« C’est  étrange comme on a peur de quelque chose parce qu’on nous a préparés à avoir peur. » (Ngugi)

 

Nous le constatons tous : aujourd’hui, et il semblerait, depuis des millénaires, la tendance mercatique est partout. Dans les médias, à toutes les heures, dans tous les milieux, chez nous, dans la voiture, au bureau, chez la boulangère… 

Tous, annonceurs, médias et politiciens usent et abusent de cette recette somme toute si efficace : le conditionnement. Nous le savons, l’acceptons ou le déplorons. 

Le fear marketing (ou marketing de la peur) est une tendance qui se dégage nettement depuis quelques années. Vous aurez sûrement remarqué comment, en période d’élection présidentielle, les candidats misent toujours sur ces mêmes sujets redondants : insécurité, crise économique, pauvreté… Comme si d’un coup, la France était devenue l’un des pires pays au monde.
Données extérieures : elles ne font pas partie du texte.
(** [migrate]: the task leaves the queues of one CPU for those of another. *)
Lemma migrate_safe p from to s :
  good s → my_q (ent s p) = None → task_cpu (task s p) = from → curr (cpu_rq s from) ≠ p → on_rq (task s p) = true → rt_class (task s p) = true →
  (to < NR_CPUS)%nat →
  let s' := migrate p from to s in good s' ∧ (∀ c, calm c s s') ∧ (to ≠ from → pushables s' from = plist_del p (pushables s from)).
Proof.
  intros G Hp Hfrom Hncur Hon Hcl Hto. assert ((from < NR_CPUS)%nat) as Hlt by (rewrite <- Hfrom; by apply (v_place _ _ _ G p Hp)).
  unfold migrate, deactivate_task, dequeue_task, activate_task, enqueue_task. rewrite Hcl.
  destruct (dequeue_task_rt_keeps (onq_of s) (cur_of s) from p s Hlt Hp G) as (V1 & K1 & Hoff & Epu). set (s1 := dequeue_task_rt from p s) in *. clearbody s1.
  destruct (kp_fixed _ _ p K1) as (_ & E2 & _ & _ & E5 & _ & E7), (kp_entity _ _ p K1) as (_ & _ & _ & Em).
  pose proof (set_task_cpu_relocated p to s1) as R. set (s2 := set_task_cpu p to s1) in *. clearbody s2.
  assert (∀ c, (c < NR_CPUS)%nat → curr (cpu_rq s1 c) ≠ p ∧ idle (cpu_rq s1 c) ≠ p) as Hcu.
  { intros c Hc. split; [|intros Ei; destruct (v_idle _ _ _ V1 c Hc) as (_ & _ & Hi); rewrite Ei in Hi; congruence]. apply (not_curr _ _ s1 p from c V1); [congruence|done|]. by destruct (kp_queue _ _ from K1) as [-> _]. }
  assert (inv (onq_of s) (cur_of s) s2) as V2.
  { eapply relocated_inv; [exact R|exact V1|congruence|done| |done|done]. intros c q Hc Hin.
    destruct (v_push _ _ _ V1 c q p Hc Hin) as [_ _ A3 _ _ _ _]. assert (c = from) as -> by congruence.
    rewrite Epu in Hin. by apply entries_del in Hin as [? _]. }
  pose proof (rl_fixed _ _ _ _ R) as E. injection E as _ _ F3 _ _ _ F7. destruct (rl_rest _ _ _ _ R) as (Er & Eq & _ & _ & _ & _ & Eb).
  assert (rt_class (task s2 p) = true) as Hcl2 by congruence. rewrite Hcl2.
  destruct (enqueue_task_rt_keeps (onq_of s) (cur_of s) to p 0 s2) as [V3 K3]; [done| |apply R|done|done| |done|].
  { destruct (rl_entity p to s1 s2 R p) as (_ & -> & _). congruence. }
  { unfold cur_of. rewrite Eq. by destruct (kp_queue _ _ to K1) as [-> _]. }
  set (s3 := enqueue_task_rt to p 0 s2) in *.
  assert (∀ c, calm c s s3) as C.
  { intros c. transitivity s1; [by apply kept_calm|]. transitivity s2; [|by apply kept_calm]. split; [done|by rewrite Eq|by rewrite Eq|].
    intros e. by destruct (rl_entity p to s1 s2 R e) as (_ & -> & _). }
  split_and!; [|done|].
  - eapply inv_weaken; [| |exact V3].
    + intros x. unfold onq_of. destruct (kp_fixed _ _ x K3) as (_ & -> & _). destruct (decide (x = p)) as [->|Hne]; [congruence|].
      rewrite (rl_task _ _ _ _ R x Hne). destruct (kp_fixed _ _ x K1) as (_ & -> & _). done.
    + intros c x _. unfold cur_of. by rewrite (ca_curr _ _ _ (C c)).
  - intros Hne. unfold s3. rewrite (enqueue_task_rt_pushables to p 0 s2 from).
    + unfold pushables. rewrite Er, Eq. exact Epu.
    + rewrite Eq. intros E. apply Hne. symmetry. eapply root_inj; [apply V1|done|done|done].
Qed.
Et les médias d’être leurs complices ! Face à cette manigance, le français moyen, moi, vous, ne peut rien.

La peur, pour quoi faire ?

Les exemples en la matière ne manquent pas : grippe aviaire, vache folle, 11 septembre, canicule, violence dans les cités, Katrina, réchauffement climatique, OGM, crack boursier…

  • Nous manipuler.

Le choc généré par la peur anesthésie l’esprit critique d’une société. L’état d’urgence suggéré incite à trouver rapidement une solution, n’importe laquelle pourvu qu’elle nous sorte de « la crise ».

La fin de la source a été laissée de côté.